### Exercise brief
The line containing "Proof. solve_decision. Defined." marks the end: restate word for word every line from the first line of the entries below through that one.

### Data extracts
(* ===== verification/GuiRouter.v ===== *)
(** The routes of the GUI port (src/collector/src/http.rs, [router]) and the
    handlers that only read: which request reaches which operation of [GuiApi], and
    what each request can change.

    [axum] matches a request by path and method: an unknown path is answered 404, a
    known one with another method 405, and a GET route serves HEAD too.  Its
    extractors (the query string, a JSON body, the upgrade) and the included static
    files are parameters. *)
From S2P Require Import Prelude Text Utf8 Schema Json Channels Codec CollectorState.
From S2P Require Import Ingest Store GuiApi CollectorSystem Webhooks CollectorConfig.
From S2P Require Import ConfigLoad CollectorMain.
From Stdlib Require Import Ascii.

Local Open Scope string_scope.
Local Open Scope Z_scope.

Inductive Method : Type := GET | HEAD | POST | OtherMethod.

#[export] Instance method_eq_dec : EqDecision Method.
Proof. solve_decision. Defined.

(** A request: [rq_json] is whether its content type is JSON, [rq_upgrade] whether
    it asks for a WebSocket. *)
Record Request : Type := mkRequest {
  rq_method : Method;
  rq_path : string;
  rq_query : string;
  rq_json : bool;
  rq_upgrade : bool;
  rq_body : string
}.

Inductive Endpoint : Type :=
  | ServeIndex | ServeAppjs | ServeCss | ApiSnapshot | ApiAlerts | ApiHosts | ApiResolve
  | ApiClearHistory | ApiGetConfig | ApiPostConfig | ApiWebhooks | WsSubscribe.

(** src/collector/src/http.rs:41-56 (router): the handlers of a path, for GET and
    for POST. *)
Definition route (path : string) : option (option Endpoint * option Endpoint) :=
  if decide (path = "/") then Some (Some ServeIndex, None)
  else if decide (path = "/app.js") then Some (Some ServeAppjs, None)
  else if decide (path = "/style.css") then Some (Some ServeCss, None)
  else if decide (path = "/api/snapshot") then Some (Some ApiSnapshot, None)
  else if decide (path = "/api/alerts") then Some (Some ApiAlerts, None)
  else if decide (path = "/api/hosts") then Some (Some ApiHosts, None)
  else if decide (path = "/api/resolve") then Some (None, Some ApiResolve)
  else if decide (path = "/api/history/clear") then Some (None, Some ApiClearHistory)
  else if decide (path = "/api/config") then Some (Some ApiGetConfig, Some ApiPostConfig)
  else if decide (path = "/api/webhooks") then Some (Some ApiWebhooks, None)
  else if decide (path = "/ws/subscribe") then Some (Some WsSubscribe, None)
  else None.

(** src/collector/src/http.rs:214-220 (WebhookSummary). *)
Record WebhookSummary : Type := mkSummary {
  ws_name : string; ws_kind : string; ws_sev_min : string; ws_active : bool
}.

(** src/collector/src/http.rs:97-104 (ResolveReq, derive(Deserialize)). *)
Definition dec_resolve : Value -> option (string * string) :=
  dec_struct ["fingerprint"; "by"] (fun l =>
  fp ← required as_str "fingerprint" l;
  by_ ← field as_str "" "by" l;
  Some (fp, by_)).

(** What comes back: a static file, a JSON view, the answer of an operation, an
    upgraded socket, or a refusal of [axum]'s. *)
Inductive Answer : Type :=
  | AStatic (content_type body : string)
  | ASnapshot (s : Snapshot)
  | AHosts (l : list HostState)
  | AWebhooks (l : list WebhookSummary)
  | AResponse (r : Response)
  | AUpgrade
  | ARejected
  | ANotFound
  | AMethodNotAllowed.

Section router.
Context {C : Type -> Type} {D : Type}.
Context `{!Mpsc C} `{!Sqlite D} `{!Codec} `{!Chrono}.
Context (toml_parse : string -> option Value) (socket_addr : string -> bool).
(** [query_limit]: [None] for a query string that does not decode, [Some None] for
    one without a limit. *)
Context (static_file : string -> string) (json_parse : string -> option Value)
        (query_limit : string -> option (option Z)).

(** The clocks and the fate of a write while a request is served. *)
Record ServeEnv : Type := mkServeEnv {
  sv_stamp : Stamp;
  sv_now_of : string -> DateTime;
  sv_now : DateTime;
  sv_write_ok : bool
}.

(** src/collector/src/http.rs:71-73 (api_snapshot). *)
Definition api_snapshot (e : ServeEnv) (g : GuiState C D) : Snapshot :=
  snapshot (sv_now_of e) (sv_now e) (gs_app g).

(** src/collector/src/http.rs:93-95 (api_hosts). *)
Definition api_hosts (e : ServeEnv) (g : GuiState C D) : list HostState :=
  sn_hosts (snapshot (sv_now_of e) (sv_now e) (gs_app g)).

(** src/collector/src/http.rs:223-247 (api_webhooks): the file is read again; any
    failure gives the empty list. *)
Definition api_webhooks (g : GuiState C D) : list WebhookSummary :=
  match load_collector toml_parse socket_addr (gs_config g) with
  | Some cfg => map (fun w => mkSummary (wh_name w) (wh_kind w) (wh_severity_min w) true)
                    (webhooks cfg)
  | None => []
  end.

(** src/collector/src/http.rs:58-61 (serve_index). *)
Definition serve_index : Answer :=
  AStatic "text/html; charset=utf-8" (static_file "index.html").
(** src/collector/src/http.rs:62-65 (serve_appjs). *)
Definition serve_appjs : Answer :=
  AStatic "application/javascript; charset=utf-8" (static_file "app.js").
(** src/collector/src/http.rs:66-69 (serve_css). *)
Definition serve_css : Answer :=
  AStatic "text/css; charset=utf-8" (static_file "style.css").

(** src/collector/src/http.rs:75-80 (AlertsQuery, default_limit). *)
Definition default_limit : Z := 500.

(** What a handler's extractors and body do. *)
Definition handle (e : ServeEnv) (r : Request) (ep : Endpoint) (g : GuiState C D) :
    GuiState C D * Answer :=
  match ep with
  | ServeIndex => (g, serve_index)
  | ServeAppjs => (g, serve_appjs)
  | ServeCss => (g, serve_css)
  | ApiSnapshot => (g, ASnapshot (api_snapshot e g))
  | ApiAlerts =>
      match query_limit (rq_query r) with
      | Some limit => (g, AResponse (api_alerts (default default_limit limit) g))
      | None => (g, ARejected)
      end
  | ApiHosts => (g, AHosts (api_hosts e g))
  | ApiResolve =>
      match (if rq_json r then json_parse (rq_body r) ≫= dec_resolve else None) with
      | Some (fp, by_) =>
          let a := api_resolve (sv_stamp e) fp by_ g in (fst a, AResponse (snd a))
      | None => (g, ARejected)
      end
  | ApiClearHistory =>
      let a := api_clear_history (sv_now_of e) (sv_now e) g in (fst a, AResponse (snd a))
  | ApiGetConfig => (g, AResponse (api_get_config g))
  | ApiPostConfig =>
      let a := api_post_config (sv_write_ok e) (rq_body r) g in (fst a, AResponse (snd a))
  | ApiWebhooks => (g, AWebhooks (api_webhooks g))
  | WsSubscribe => (g, if rq_upgrade r then AUpgrade else ARejected)
  end.

(** src/collector/src/http.rs:41-56 (router), one request on the GUI port. *)
Definition serve (e : ServeEnv) (r : Request) (g : GuiState C D) : GuiState C D * Answer :=
  match route (rq_path r) with
  | None => (g, ANotFound)
  | Some (get_ep, post_ep) =>
      match (match rq_method r with
             | GET | HEAD => get_ep | POST => post_ep | OtherMethod => None
             end) with
      | Some ep => handle e r ep g
      | None => (g, AMethodNotAllowed)
      end
  end.

(** The endpoints that change something, and where they are. *)
Definition writes (ep : Endpoint) : bool :=
  match ep with ApiResolve | ApiClearHistory | ApiPostConfig => true | _ => false end.

Context `{!SqliteLaws D}.

Lemma route_get path get_ep post_ep :
  route path = Some (Some get_ep, post_ep) -> writes get_ep = false.
Proof. unfold route. repeat case_decide; intros; by simplify_eq. Qed.

Lemma route_post path get_ep ep :
  route path = Some (get_ep, Some ep) ->
  (ep = ApiResolve /\ path = "/api/resolve")
  \/ (ep = ApiClearHistory /\ path = "/api/history/clear")
  \/ (ep = ApiPostConfig /\ path = "/api/config").
Proof. unfold route. repeat case_decide; intros; simplify_eq; auto. Qed.

Lemma handle_reads e r ep g : writes ep = false -> fst (handle e r ep g) = g.
Proof. destruct ep; simpl; try done; intros _; by case_match. Qed.

(** Where the state changes, a POST to one of three paths did it. *)
Lemma serve_writes e r g :
  fst (serve e r g) = g
  \/ (rq_method r = POST /\ exists ep, fst (serve e r g) = fst (handle e r ep g)
      /\ ((ep = ApiResolve /\ rq_path r = "/api/resolve")
          \/ (ep = ApiClearHistory /\ rq_path r = "/api/history/clear")
          \/ (ep = ApiPostConfig /\ rq_path r = "/api/config"))).
Proof.
  unfold serve. destruct (route (rq_path r)) as [[get_ep post_ep]|] eqn:E; [|by left].
  destruct (rq_method r); [left|left| |by left].
  - destruct get_ep as [ep|]; [|done]. by eapply handle_reads, route_get.
  - destruct get_ep as [ep|]; [|done]. by eapply handle_reads, route_get.
  - destruct post_ep as [ep|]; [right|by left]. split; [done|]. exists ep.
    split; [done|]. by eapply route_post.
Qed.

(** C25: the GUI port changes only what its three POST routes are for.  Whatever the
    request, a difference in the configuration file comes from a POST to
    /api/config whose body it then holds, and which is UTF-8; a difference in the
    history from a POST to /api/history/clear, after which it is empty; a
    difference in the firing alerts or the hosts from a POST to /api/resolve,
    which removes one firing alert.  No GET, HEAD or other method changes
    anything, and nothing is broadcast but by the last two. *)
Theorem gui_port_confined (e : ServeEnv) (r : Request) (g : GuiState C D) :
  let g' := fst (serve e r g) in
  (rq_method r <> POST -> g' = g)
  /\ (gs_config g' <> gs_config g ->
        rq_path r = "/api/config" /\ utf8_valid (rq_body r) = true
        /\ gs_config g' = Some (rq_body r))
  /\ (gs_store g' <> gs_store g ->
        rq_path r = "/api/history/clear" /\ rows (gs_store g') = [])
  /\ (app_firing (gs_app g') <> app_firing (gs_app g)
      \/ app_hosts (gs_app g') <> app_hosts (gs_app g) ->
        rq_path r = "/api/resolve"
        /\ exists fp, is_Some (app_firing (gs_app g) !! fp)
                      /\ app_firing (gs_app g') = delete fp (app_firing (gs_app g)))
  /\ (app_fanout (gs_app g') <> app_fanout (gs_app g) ->
        rq_path r = "/api/resolve" \/ rq_path r = "/api/history/clear").
Proof.
  intros g'. unfold g'. clear g'.
  destruct (serve_writes e r g) as [->|(Hm & ep & -> & Hep)].
  { split_and!; try done. by intros [?|?]. }
  split; [done|].
  destruct Hep as [[-> ->]|[[-> ->]|[-> ->]]]; simpl.
  - destruct (if rq_json r then _ else _) as [[fp by_]|]; simpl;
      [|split_and!; try done; by intros [?|?]].
    unfold api_resolve. destruct (app_firing (gs_app g) !! fp) as [a|] eqn:Ha; simpl;
      [|split_and!; try done; by intros [?|?]].
    split_and!; try done; [|by left]. intros _. split; [done|]. exists fp.
    split; [by rewrite Ha|]. unfold decrement_count. by repeat (case_match; simpl).
  - unfold api_clear_history, clear_all.
    destruct (delete_all (gs_store g)) as [[d n]|] eqn:Hd; simpl;
      [|split_and!; try done; by intros [?|?]].
    apply delete_all_rows in Hd as [Hd _].
    split_and!; try done; [by rewrite vacuum_rows|by intros [?|?]|by right].
  - unfold api_post_config. destruct (utf8_valid (rq_body r)); simpl;
      [|split_and!; try done; by intros [?|?]].
    destruct (contains_byte _ _), (sv_write_ok e); simpl; split_and!; try done; by intros [?|?].
Qed.

(** The editor's check is not the loader's: a text it accepts and saves, but that
    does not decode, leaves a file the collector cannot start from, and until then
    lists no webhooks. *)
Lemma saved_config_may_not_load (e : ServeEnv) (r : Request) (g : GuiState C D)
    `{!SqliteDb D} (start : StartEnv (C := C)) :
  rq_method r = POST -> rq_path r = "/api/config" ->
  utf8_valid (rq_body r) = true -> contains_byte "="%char (rq_body r) = true ->
  sv_write_ok e = true -> toml_parse (rq_body r) = None ->
  let g' := fst (serve e r g) in
  snd (serve e r g) = AResponse (RStatus 204 "")
  /\ api_webhooks g' = []
  /\ collector_main toml_parse socket_addr
       (mkStartEnv false (gs_config g') (se_channel start) (se_pem start)) = Exited.
Proof.
  intros Hm Hp Hu Hc Hw Ht. unfold serve. rewrite Hp, Hm.
  change (route "/api/config") with (Some (Some ApiGetConfig, Some ApiPostConfig)).
  simpl. unfold api_post_config. rewrite Hu, Hc, Hw. simpl. unfold api_webhooks, collector_main.
  simpl. by rewrite Hu, Ht.
Qed.

End router.

#[local] Existing Instance CodecRef.
#[local] Existing Instance ChronoRef.

Abbreviation demo_gui :=
  (mkGui (C := BoundedQueue) (D := list Row)
     (set_firing {[ al_fingerprint ref_alert := ref_alert ]} (app_new 10)) []
     (mkBounded 4 []) (Some "a = 1")).
Abbreviation demo_save := (mkRequest POST "/api/config" "" false false "b = 2").
Abbreviation demo_serve_env := (mkServeEnv (mkStamp 9 "02") (fun _ => 0) 0 true).

Lemma gui_port_confined_witness :
  let g' := fst (serve (fun _ => None) (fun _ => true) (fun _ => "") (fun _ => None)
                   (fun _ => Some None) demo_serve_env demo_save demo_gui) in
  gs_config g' = Some "b = 2" /\ app_firing (gs_app g') = {[ al_fingerprint ref_alert := ref_alert ]}.
Proof.
  pose proof (gui_port_confined (C := BoundedQueue) (D := list Row) (fun _ => None)
    (fun _ => true) (fun _ => "") (fun _ => None) (fun _ => Some None)
    demo_serve_env demo_save demo_gui) as (_ & Hconfig & _).
  split; [|reflexivity]. apply Hconfig. vm_compute. discriminate.
Defined.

### The completed task
(* ===== verification/GuiRouter.v ===== *)
(** The routes of the GUI port (src/collector/src/http.rs, [router]) and the
    handlers that only read: which request reaches which operation of [GuiApi], and
    what each request can change.

    [axum] matches a request by path and method: an unknown path is answered 404, a
    known one with another method 405, and a GET route serves HEAD too.  Its
    extractors (the query string, a JSON body, the upgrade) and the included static
    files are parameters. *)
From S2P Require Import Prelude Text Utf8 Schema Json Channels Codec CollectorState.
From S2P Require Import Ingest Store GuiApi CollectorSystem Webhooks CollectorConfig.
From S2P Require Import ConfigLoad CollectorMain.
From Stdlib Require Import Ascii.

Local Open Scope string_scope.
Local Open Scope Z_scope.

Inductive Method : Type := GET | HEAD | POST | OtherMethod.

#[export] Instance method_eq_dec : EqDecision Method.
Proof. solve_decision. Defined.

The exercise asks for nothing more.